About this task:
In the records below, find the line with "if (MAX_BODY_CHARS <?" and the line with "(url_path (ss_endpoint send))". Print both exactly, along with every line between them, and no other line.

-*-*-

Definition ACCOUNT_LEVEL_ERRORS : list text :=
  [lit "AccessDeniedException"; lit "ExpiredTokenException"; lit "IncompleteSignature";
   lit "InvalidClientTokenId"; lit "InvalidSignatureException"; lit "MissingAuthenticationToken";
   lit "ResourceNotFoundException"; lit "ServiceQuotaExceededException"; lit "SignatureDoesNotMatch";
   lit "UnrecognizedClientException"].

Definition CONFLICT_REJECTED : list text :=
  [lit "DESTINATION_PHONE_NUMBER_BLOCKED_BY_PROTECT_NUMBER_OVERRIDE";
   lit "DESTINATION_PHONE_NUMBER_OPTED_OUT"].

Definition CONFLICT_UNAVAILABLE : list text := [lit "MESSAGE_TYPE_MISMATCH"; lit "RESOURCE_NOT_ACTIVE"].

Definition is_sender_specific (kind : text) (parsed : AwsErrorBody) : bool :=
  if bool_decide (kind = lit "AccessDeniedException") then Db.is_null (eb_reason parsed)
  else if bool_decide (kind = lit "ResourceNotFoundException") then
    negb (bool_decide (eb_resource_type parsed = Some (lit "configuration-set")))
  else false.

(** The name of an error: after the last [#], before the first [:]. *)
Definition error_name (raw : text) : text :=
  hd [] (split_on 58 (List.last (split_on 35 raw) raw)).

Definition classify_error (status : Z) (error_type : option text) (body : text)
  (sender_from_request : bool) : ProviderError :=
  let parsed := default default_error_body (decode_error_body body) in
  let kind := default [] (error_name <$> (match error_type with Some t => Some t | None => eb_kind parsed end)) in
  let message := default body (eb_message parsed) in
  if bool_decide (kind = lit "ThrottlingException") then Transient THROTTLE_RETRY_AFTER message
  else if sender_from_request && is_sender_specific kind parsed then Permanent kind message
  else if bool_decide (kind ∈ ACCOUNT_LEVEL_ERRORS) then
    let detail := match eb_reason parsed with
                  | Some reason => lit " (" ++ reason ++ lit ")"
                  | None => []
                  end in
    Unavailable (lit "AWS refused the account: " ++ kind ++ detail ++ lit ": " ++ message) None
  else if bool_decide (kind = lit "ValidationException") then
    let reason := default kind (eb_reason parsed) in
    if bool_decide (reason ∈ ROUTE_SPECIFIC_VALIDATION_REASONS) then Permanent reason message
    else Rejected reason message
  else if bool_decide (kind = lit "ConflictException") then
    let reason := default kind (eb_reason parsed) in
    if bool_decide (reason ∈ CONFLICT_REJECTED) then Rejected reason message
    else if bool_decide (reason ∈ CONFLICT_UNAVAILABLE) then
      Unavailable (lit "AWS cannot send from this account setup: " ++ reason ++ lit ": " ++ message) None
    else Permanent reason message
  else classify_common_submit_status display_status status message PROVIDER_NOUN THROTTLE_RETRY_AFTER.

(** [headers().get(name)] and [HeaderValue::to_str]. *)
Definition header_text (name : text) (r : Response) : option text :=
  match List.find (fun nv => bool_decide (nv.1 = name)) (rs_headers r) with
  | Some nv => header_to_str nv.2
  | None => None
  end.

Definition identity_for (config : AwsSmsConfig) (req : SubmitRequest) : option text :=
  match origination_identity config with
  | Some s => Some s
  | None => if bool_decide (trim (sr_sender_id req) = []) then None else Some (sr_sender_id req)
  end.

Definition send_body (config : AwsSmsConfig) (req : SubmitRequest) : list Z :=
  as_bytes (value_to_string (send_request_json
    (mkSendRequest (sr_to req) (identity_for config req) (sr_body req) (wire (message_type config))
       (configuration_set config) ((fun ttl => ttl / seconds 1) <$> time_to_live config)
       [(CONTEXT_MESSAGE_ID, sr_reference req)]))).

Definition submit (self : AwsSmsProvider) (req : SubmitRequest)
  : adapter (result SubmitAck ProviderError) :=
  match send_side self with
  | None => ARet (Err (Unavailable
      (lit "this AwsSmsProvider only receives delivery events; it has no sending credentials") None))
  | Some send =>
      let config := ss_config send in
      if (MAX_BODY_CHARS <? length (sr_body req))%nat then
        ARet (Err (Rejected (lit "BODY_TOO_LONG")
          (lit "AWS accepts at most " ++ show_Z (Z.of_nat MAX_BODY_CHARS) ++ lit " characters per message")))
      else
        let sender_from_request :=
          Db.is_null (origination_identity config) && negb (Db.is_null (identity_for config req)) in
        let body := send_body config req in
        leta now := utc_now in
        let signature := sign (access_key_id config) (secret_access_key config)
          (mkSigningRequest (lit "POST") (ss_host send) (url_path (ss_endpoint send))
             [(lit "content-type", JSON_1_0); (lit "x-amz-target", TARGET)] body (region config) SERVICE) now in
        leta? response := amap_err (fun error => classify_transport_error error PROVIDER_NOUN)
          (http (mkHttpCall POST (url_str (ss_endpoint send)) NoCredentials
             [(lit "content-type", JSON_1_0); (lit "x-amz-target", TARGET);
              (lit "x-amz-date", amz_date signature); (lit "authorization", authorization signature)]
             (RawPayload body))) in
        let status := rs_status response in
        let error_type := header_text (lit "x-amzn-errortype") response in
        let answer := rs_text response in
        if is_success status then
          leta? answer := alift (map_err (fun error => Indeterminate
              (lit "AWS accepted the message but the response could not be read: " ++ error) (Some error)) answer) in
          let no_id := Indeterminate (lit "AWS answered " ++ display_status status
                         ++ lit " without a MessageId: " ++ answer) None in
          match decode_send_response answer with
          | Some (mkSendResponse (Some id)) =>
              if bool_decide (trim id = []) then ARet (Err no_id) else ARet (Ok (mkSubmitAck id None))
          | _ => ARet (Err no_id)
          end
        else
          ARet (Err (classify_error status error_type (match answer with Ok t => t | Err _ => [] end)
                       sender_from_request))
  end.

-*-*-

Task solution:
      if (MAX_BODY_CHARS <? length (sr_body req))%nat then
        ARet (Err (Rejected (lit "BODY_TOO_LONG")
          (lit "AWS accepts at most " ++ show_Z (Z.of_nat MAX_BODY_CHARS) ++ lit " characters per message")))
      else
        let sender_from_request :=
          Db.is_null (origination_identity config) && negb (Db.is_null (identity_for config req)) in
        let body := send_body config req in
        leta now := utc_now in
        let signature := sign (access_key_id config) (secret_access_key config)
          (mkSigningRequest (lit "POST") (ss_host send) (url_path (ss_endpoint send))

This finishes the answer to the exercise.